> _Task_: Leaving out every line that comes before the one containing "Definition after_logout : World", output the rest of the records exactly, the final line included.

(Dataset entries)

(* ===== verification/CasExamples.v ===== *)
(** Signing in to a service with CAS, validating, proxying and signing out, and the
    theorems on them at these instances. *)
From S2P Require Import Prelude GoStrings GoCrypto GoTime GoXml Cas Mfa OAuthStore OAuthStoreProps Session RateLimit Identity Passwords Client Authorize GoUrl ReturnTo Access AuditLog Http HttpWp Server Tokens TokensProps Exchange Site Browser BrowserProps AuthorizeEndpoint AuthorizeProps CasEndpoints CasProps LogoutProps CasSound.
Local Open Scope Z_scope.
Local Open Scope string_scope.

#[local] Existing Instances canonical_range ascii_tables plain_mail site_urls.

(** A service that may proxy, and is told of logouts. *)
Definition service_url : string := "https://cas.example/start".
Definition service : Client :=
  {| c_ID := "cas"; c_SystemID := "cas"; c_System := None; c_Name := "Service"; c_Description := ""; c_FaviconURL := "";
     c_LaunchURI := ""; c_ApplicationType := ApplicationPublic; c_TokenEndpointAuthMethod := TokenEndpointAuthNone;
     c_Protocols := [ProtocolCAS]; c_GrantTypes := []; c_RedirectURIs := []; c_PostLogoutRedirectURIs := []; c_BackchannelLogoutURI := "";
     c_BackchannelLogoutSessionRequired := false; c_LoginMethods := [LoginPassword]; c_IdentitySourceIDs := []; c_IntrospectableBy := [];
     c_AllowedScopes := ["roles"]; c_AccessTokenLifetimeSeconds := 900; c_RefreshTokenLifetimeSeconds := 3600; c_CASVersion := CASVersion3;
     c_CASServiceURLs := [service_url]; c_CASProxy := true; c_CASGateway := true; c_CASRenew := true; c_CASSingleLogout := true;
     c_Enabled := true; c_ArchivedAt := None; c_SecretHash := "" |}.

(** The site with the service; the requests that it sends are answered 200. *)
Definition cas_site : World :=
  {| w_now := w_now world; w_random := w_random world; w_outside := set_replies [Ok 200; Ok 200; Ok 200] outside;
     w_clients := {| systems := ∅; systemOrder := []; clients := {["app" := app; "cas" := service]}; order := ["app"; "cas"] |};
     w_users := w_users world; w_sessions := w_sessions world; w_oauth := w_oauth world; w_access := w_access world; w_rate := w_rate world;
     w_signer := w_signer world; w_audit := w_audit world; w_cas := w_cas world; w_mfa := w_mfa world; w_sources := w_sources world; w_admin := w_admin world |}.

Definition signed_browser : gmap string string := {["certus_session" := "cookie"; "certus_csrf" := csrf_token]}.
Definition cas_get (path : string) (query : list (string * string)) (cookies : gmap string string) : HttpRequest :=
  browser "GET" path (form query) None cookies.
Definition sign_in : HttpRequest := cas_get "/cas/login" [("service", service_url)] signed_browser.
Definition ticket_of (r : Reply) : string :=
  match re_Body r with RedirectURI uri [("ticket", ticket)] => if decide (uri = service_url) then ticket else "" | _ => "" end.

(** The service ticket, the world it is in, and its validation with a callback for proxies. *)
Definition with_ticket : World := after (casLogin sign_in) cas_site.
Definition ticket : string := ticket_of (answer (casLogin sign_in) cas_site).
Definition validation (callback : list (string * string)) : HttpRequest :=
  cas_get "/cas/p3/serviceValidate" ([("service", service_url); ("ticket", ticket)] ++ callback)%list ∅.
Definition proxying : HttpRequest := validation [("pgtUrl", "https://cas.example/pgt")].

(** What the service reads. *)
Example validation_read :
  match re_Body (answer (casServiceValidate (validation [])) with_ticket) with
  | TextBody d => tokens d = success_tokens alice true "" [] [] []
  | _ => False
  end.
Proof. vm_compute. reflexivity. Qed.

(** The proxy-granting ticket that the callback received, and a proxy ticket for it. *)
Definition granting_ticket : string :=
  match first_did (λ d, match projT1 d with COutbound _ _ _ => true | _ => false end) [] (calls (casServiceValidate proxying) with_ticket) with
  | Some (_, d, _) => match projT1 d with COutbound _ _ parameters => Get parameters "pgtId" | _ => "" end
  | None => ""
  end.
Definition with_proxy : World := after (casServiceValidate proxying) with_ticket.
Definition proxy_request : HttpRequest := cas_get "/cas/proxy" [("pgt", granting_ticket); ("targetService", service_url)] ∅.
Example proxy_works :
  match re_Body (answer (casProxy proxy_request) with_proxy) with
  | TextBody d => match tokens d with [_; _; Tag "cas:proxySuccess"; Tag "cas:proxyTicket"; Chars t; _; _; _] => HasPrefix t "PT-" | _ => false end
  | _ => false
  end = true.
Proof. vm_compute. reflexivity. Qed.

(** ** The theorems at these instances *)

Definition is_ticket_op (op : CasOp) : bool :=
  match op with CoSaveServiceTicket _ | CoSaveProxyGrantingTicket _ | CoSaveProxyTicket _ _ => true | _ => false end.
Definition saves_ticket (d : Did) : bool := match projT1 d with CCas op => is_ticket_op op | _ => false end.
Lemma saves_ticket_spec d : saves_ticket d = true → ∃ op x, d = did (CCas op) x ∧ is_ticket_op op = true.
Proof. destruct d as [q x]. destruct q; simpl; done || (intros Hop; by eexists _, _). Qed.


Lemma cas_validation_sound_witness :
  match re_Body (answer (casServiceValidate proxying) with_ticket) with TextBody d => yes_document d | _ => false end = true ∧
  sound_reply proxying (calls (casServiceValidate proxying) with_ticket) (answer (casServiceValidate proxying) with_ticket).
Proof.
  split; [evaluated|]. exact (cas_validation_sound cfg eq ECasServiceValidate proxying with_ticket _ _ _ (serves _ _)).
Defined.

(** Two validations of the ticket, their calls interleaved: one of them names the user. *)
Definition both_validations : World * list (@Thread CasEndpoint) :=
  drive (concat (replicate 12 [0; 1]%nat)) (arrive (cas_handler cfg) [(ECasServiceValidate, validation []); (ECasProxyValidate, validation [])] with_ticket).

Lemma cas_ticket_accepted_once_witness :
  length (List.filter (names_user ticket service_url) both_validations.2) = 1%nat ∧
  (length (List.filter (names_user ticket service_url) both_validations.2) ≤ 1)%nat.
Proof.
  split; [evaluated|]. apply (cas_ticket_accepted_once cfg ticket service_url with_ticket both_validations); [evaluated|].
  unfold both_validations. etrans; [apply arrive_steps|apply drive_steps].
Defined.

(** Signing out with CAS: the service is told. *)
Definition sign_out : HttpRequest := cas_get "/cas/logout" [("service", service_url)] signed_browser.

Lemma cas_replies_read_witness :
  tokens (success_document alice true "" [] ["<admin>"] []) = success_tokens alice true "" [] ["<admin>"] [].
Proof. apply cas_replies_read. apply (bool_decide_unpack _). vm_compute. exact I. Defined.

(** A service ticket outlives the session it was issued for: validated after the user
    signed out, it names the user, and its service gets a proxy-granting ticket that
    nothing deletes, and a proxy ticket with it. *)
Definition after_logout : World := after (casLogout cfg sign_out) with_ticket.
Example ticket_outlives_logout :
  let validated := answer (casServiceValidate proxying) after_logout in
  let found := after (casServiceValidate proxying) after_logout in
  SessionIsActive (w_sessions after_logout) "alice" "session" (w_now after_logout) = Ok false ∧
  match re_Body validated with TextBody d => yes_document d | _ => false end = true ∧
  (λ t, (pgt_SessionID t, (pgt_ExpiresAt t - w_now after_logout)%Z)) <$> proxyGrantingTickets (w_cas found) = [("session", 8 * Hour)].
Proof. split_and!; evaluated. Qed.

> _Result_:
Definition after_logout : World := after (casLogout cfg sign_out) with_ticket.
Example ticket_outlives_logout :
  let validated := answer (casServiceValidate proxying) after_logout in
  let found := after (casServiceValidate proxying) after_logout in
  SessionIsActive (w_sessions after_logout) "alice" "session" (w_now after_logout) = Ok false ∧
  match re_Body validated with TextBody d => yes_document d | _ => false end = true ∧
  (λ t, (pgt_SessionID t, (pgt_ExpiresAt t - w_now after_logout)%Z)) <$> proxyGrantingTickets (w_cas found) = [("session", 8 * Hour)].
Proof. split_and!; evaluated. Qed.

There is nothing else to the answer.